WHAT TO PRODUCE:
Copy out word for word the line with "cbn [unwrap expect" and the lines that follow it in the listing below, up to the final one.

START EXTRACTED DATA

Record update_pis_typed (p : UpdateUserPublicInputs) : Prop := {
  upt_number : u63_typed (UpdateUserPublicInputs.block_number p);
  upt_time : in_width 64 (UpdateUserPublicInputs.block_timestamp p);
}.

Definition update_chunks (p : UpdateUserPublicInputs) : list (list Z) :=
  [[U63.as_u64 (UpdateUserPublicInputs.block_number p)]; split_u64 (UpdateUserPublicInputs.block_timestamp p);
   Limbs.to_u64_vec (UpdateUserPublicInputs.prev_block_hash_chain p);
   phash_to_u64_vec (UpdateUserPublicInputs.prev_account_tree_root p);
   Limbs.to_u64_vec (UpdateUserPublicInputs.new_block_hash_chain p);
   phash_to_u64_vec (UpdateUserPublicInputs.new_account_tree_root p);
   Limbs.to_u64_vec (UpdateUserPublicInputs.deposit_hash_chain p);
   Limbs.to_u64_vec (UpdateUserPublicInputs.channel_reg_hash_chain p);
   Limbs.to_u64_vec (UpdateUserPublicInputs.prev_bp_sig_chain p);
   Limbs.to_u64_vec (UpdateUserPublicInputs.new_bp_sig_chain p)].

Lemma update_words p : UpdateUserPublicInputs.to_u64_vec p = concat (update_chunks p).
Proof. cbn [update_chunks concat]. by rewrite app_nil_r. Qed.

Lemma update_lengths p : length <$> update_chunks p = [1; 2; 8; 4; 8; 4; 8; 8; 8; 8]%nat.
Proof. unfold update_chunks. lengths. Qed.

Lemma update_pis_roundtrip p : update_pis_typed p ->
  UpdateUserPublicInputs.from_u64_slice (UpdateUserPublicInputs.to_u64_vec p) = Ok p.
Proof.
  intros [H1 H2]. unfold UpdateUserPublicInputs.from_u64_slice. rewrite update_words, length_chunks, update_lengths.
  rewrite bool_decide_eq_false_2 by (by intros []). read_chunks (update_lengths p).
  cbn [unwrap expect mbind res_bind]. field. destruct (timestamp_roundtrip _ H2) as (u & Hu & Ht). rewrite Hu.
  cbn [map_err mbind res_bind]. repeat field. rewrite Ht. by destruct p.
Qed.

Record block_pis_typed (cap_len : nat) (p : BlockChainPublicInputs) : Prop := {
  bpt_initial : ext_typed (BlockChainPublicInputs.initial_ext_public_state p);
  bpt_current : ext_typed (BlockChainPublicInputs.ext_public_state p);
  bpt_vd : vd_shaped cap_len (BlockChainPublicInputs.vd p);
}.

END EXTRACTED DATA

SOLUTION:
  cbn [unwrap expect mbind res_bind]. field. destruct (timestamp_roundtrip _ H2) as (u & Hu & Ht). rewrite Hu.
  cbn [map_err mbind res_bind]. repeat field. rewrite Ht. by destruct p.
Qed.

Record block_pis_typed (cap_len : nat) (p : BlockChainPublicInputs) : Prop := {
  bpt_initial : ext_typed (BlockChainPublicInputs.initial_ext_public_state p);
  bpt_current : ext_typed (BlockChainPublicInputs.ext_public_state p);
  bpt_vd : vd_shaped cap_len (BlockChainPublicInputs.vd p);
}.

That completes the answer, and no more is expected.